WHO is focusing on these main topics to prolong breastfeeding durations:

1.            Nutritional status of mothers who are breastfeeding

2.            Nutrition of infants living in areas with deficiencies, such as in iron, zinc, and vitamin A.

3.            Routine primary healthcare of infants.

Where are the recommendations to look further into the effects of medicalization of birth on the breastfeeding initiation and continuation rates?

It is well documented that initial declines in exclusive breastfeeding in the first month are due to problems with painful nipples and latching problems, a mother’s perceived inadequate breast milk supply and early introduction of formula milk.
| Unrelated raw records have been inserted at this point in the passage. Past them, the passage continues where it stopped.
(* ===== verification/ExecutorSafety.v ===== *)
(** What the phase executor of PhaseExecutor.v guarantees.

    [steps F c G] is a small logic over the executor's computations: from a log
    that shows the facts [F], [c] keeps the invariant, only adds to the log, and
    on success shows [G].  It proves that every destructive request is preceded
    by its gates; the other theorems follow one computation: what a guarded
    table change undoes, which sources pass, when an interrupted shrink is
    resumed, and why the guided modes can not succeed. *)

From S2P Require Import Prelude RustStr RustOs Json FileSystem Stream Orchestration InstallerRuntime InstallerJob InstallerPlan StorageModel Partitions FreeRegions InstallerGuard.
From S2P Require Import InstallerDisk InstallerRuntime DurableJournal InstallerTransaction Configuration Probes ManualMounts.
From S2P Require Import ExecutionPlan PhaseExecutor.

(** * What must precede what *)

(** Something the log shows. *)
Inductive Fact :=
| FPassed (check : Check)
| FJournalled (op : string) (state : OpState)
| FDone (request : HelperRequest)
| FBackedUp (disk : string)
| FNever.

Definition shows (e : Event) (f : Fact) : Prop :=
  match f with
  | FPassed check => e = Passed check
  | FJournalled op state => ∃ path, e = Journalled path op state
  | FDone request => ∃ c, e = Helper request c (Ok (Some 0))
  | FBackedUp disk => ∃ path c, e = Helper (HDisk (BackupTable disk path)) c (Ok (Some 0))
  | FNever => False
  end.
Definition holds (l : list Event) (f : Fact) : Prop := ∃ e, e ∈ l ∧ shows e f.

(** A partition-table change needs the guard, its marker and a backup. *)
Definition table_facts (disk : string) : list Fact :=
  [FPassed GuardPassed; FJournalled "partition_table" Started; FBackedUp disk].

Definition previous_stage (stage : string) : option string :=
  if String.eqb stage "info" then Some "check"
  else if String.eqb stage "dry_run" then Some "info"
  else if String.eqb stage "resize" then Some "dry_run"
  else None.

(** What the log must show before a request is made. *)
Definition needs (mode : string) (request : HelperRequest) : list Fact :=
  match request with
  | HDisk (FormatFilesystem device _ _ _) =>
      [FPassed GuardPassed; FPassed (TargetPassed device); FJournalled "format" Started]
  | HDisk (CreatePartition disk _ _ _ _ _ | CreateUnformattedPartition disk _ _ _ _ | SetPartitionFlag disk _ _ _ _
          | ResizePartition disk _ _ _ _ _) => table_facts disk
  | HDisk (RestoreTable disk path) => [FDone (HDisk (BackupTable disk path))]
  | HDisk (CreateLabel _ _ | DeletePartition _ _ _ | FilesystemCheck _ | FilesystemResize _ _ _ _) => [FNever]
  | HDisk _ => []
  | HStream (FilesystemResize device fs size stage) =>
      FJournalled "ntfs_shrink" Started ::
      match previous_stage stage with Some p => [FDone (HStream (FilesystemResize device fs size p))] | None => [] end
  | HStream _ => [FNever]
  | HBootc _ =>
      [FPassed ResourcesPassed; FPassed SourceVerified; FPassed PreflightPassed; FJournalled "image_write" Started]
      ++ (if String.eqb mode "wipe" then [FPassed GuardPassed] else [])
  | HFixed _ _ | HManual _ => [FJournalled "configure" Started]
  end.

(** Every request was made with its needs met. *)
Definition ordered (mode : string) (l : list Event) : Prop :=
  ∀ before request c outcome after, l = before ++ Helper request c outcome :: after →
    Forall (holds before) (needs mode request).

Lemma holds_app l l' f : holds l f → holds (l ++ l') f.
Proof. intros (e & He & Hs). exists e. split; [by apply elem_of_app; left|done]. Qed.

Lemma ordered_nil mode : ordered mode [].
Proof. intros [|] ????; done. Qed.

Lemma ordered_snoc mode l e :
  ordered mode l → (∀ r c o, e = Helper r c o → Forall (holds l) (needs mode r)) → ordered mode (l ++ [e]).
Proof.
  intros Hl He before r c o after Heq. destruct after as [|x after _] using rev_ind.
  - apply app_inj_tail in Heq as [<- ->]. by apply (He r c o).
  - rewrite app_comm_cons, app_assoc in Heq. apply app_inj_tail in Heq as [Heq ->]. by apply (Hl _ _ _ _ _ Heq).
Qed.

(** The helper reports success only with exit status 0. *)
Definition HelperReports `{ExecOs} : Prop := ∀ l r c code, xo_helper l r c = Ok code → code = Some 0.

Definition failed_step (d : json) : bool := bool_decide (field as_str "status" d = Some "failed").

Section proofs.
Context {HL : LsblkDecoder} {HF : FindmntDecoder} {HJ : JsonCodec} {HX : ExecOs}.
Context (self : NativePhaseExecutor) (strict : Prop) (Hstrict : strict → HelperReports).
Local Notation mode := (mode self).
Local Notation disk := (disk self).

Definition no_failed_step (s : XState) : Prop :=
  Forall (λ d, failed_step d = false) (ts_partition_steps (xs_transaction s)).

Record inv (s : XState) : Prop := {
  inv_ordered : ordered mode (xs_log s);
  inv_steps : strict → no_failed_step s;
}.

(** From the facts [F], [c] keeps the invariant, only adds to the log, and on
    success shows the facts [G]. *)
Definition steps {A} (F : list Fact) (c : X A) (G : A → list Fact) : Prop :=
  ∀ s r s', inv s → Forall (holds (xs_log s)) F → c s = (r, s') →
    inv s' ∧ (∃ l, xs_log s' = xs_log s ++ l) ∧ ∀ a, r = Ok a → Forall (holds (xs_log s')) (G a).
Definition none {A} (_ : A) : list Fact := [].

Lemma steps_bind {A B} F (c : X A) G (k : A → X B) H :
  steps F c G → (∀ a, steps (G a ++ F) (k a) H) → steps F (m_bind c k) H.
Proof.
  intros Hc Hk s r s' Hi HF' E. apply m_bind_inv in E as [(a & s1 & E1 & E2)|(e & E1 & ->)].
  - destruct (Hc _ _ _ Hi HF' E1) as (Hi1 & (l1 & Hl1) & HG). specialize (HG a eq_refl).
    assert (Forall (holds (xs_log s1)) (G a ++ F)) as HGF.
    { apply Forall_app. split; [done|]. rewrite Hl1. eapply Forall_impl; [exact HF'|]. intros f. apply holds_app. }
    destruct (Hk a s1 r s' Hi1 HGF E2) as (Hi2 & (l2 & Hl2) & HH).
    split_and!; [done| |done]. exists (l1 ++ l2). by rewrite Hl2, Hl1, app_assoc.
  - destruct (Hc _ _ _ Hi HF' E1) as (Hi1 & Hl & _). by split_and!.
Qed.

(** A subset of the facts suffices. *)
Lemma steps_weaken {A} F F' (c : X A) G :
  steps F' c G → (∀ f, f ∈ F' → f ∈ F) → steps F c G.
Proof.
  intros Hc Hsub s r s' Hi HF' E. apply (Hc s r s' Hi); [|done].
  apply Forall_forall. intros f Hf. rewrite Forall_forall in HF'. apply HF'. by apply Hsub.
Qed.
Lemma steps_drop {A} F (c : X A) G : steps F c G → steps F c none.
Proof. intros Hc s r s' Hi HF' E. destruct (Hc _ _ _ Hi HF' E) as (? & ? & _). split_and!; [done|done|constructor]. Qed.

(** Computations that leave the state alone. *)
Lemma steps_pure {A} F (c : X A) : (∀ s r s', c s = (r, s') → s' = s) → steps F c none.
Proof. intros Hc s r s' Hi _ E. apply Hc in E as ->. split_and!; [done|exists []; by rewrite app_nil_r|constructor]. Qed.
Lemma steps_ret {A} F (a : A) : steps F (m_ret a) none.
Proof. apply steps_pure. by intros s r s' [= _ <-]. Qed.
Lemma steps_lift {A} F (r : result A) : steps F (m_lift r) none.
Proof. apply steps_pure. by intros s r' s' [= _ <-]. Qed.
Lemma steps_asks {A} F (f : XState → A) : steps F (asks f) none.
Proof. apply steps_pure. by intros s r s' [= _ <-]. Qed.
Lemma steps_answer {A} F (f : list Event → result A) : steps F (answer f) none.
Proof. apply steps_pure. by intros s r s' [= _ <-]. Qed.
Lemma steps_fail {A} F phase m : steps F (fail_with (A := A) phase m) none.
Proof. apply steps_lift. Qed.

Lemma steps_modify F f :
  (∀ s, xs_log (f s) = xs_log s) → (∀ s, no_failed_step s → no_failed_step (f s)) → steps F (modify f) none.
Proof.
  intros Hl Hn s r s' [Ho Hs] _ [= _ <-]. split_and!; [|exists []; by rewrite Hl, app_nil_r|constructor].
  split; [by rewrite Hl|auto].
Qed.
These problems are often exacerbated when mothers have had a medicalised birth.

In the last few years we have seen many advances in obstetric medicine (whether for the greater good or further problem inducing for the majority; I shall leave for you to decide). We have enabled pregnancy to occur for women who only a decade ago would not have had this opportunity due to age, illness or disability. With such pregnancies often comes high risk obstetric  management during labour; continuous CTG monitoring, induced labour, enforced epidurals which often progresses to inactivity, directed pushing and an increased chance of instrumental or caesarean birth. Of course labour does not have to be considered ‘high risk’ to end up following a medicalised pathway. Even the seemingly innocuous impact of such ‘normal’ pain relieving actions as a shot of pethidine can have unwanted effects on how baby responds once born.  For many of us these are considered within the realms of normal birth and non-interventionist.  A regular occurrence in many birth suites all over the world and considered to be a part of everyday labour. For those babies who have had a combination of several interventions throughout the birth process; induction and augmentation of labour, pethidine, epidural, vacuum delivery or forceps this frequently leads to maternal and neonatal pain, stress and exhaustion. Babies are often separated from their mothers for resuscitation or 24 hours in special care nurseries which in turn can lead to delayed first and subsequent breastfeeds and often to “just one bottle”.  We know how this small ‘gesture’ can have confounding effects on maternal confidence, interruption with milk production and promotes a change from normal newborn behaviours. Intervention whether from birth processes or subsequently due to poor initial neonatal responses, has a great potential to impact significantly on the baby’s ability to breastfeed and respond appropriately.

Jan Riordan found that babies born to mothers who had un-medicated labours had significantly better sucking skills compared to those babies with a medicalised birth. There are some early suggestions that epidural’s can predict lower neurological behaviour scores of newborns, but exposure to epidural analgesia alone was not found to be sufficient to affect breastfeeding ability. It does show that even in normal, healthy newborns, slight differences in central nervous system functioning was sufficient to affect breastfeeding on the 1st day of life. The majority of other findings, though, are not yet conclusive on whether epidurals specifically affect breastfeeding success rates.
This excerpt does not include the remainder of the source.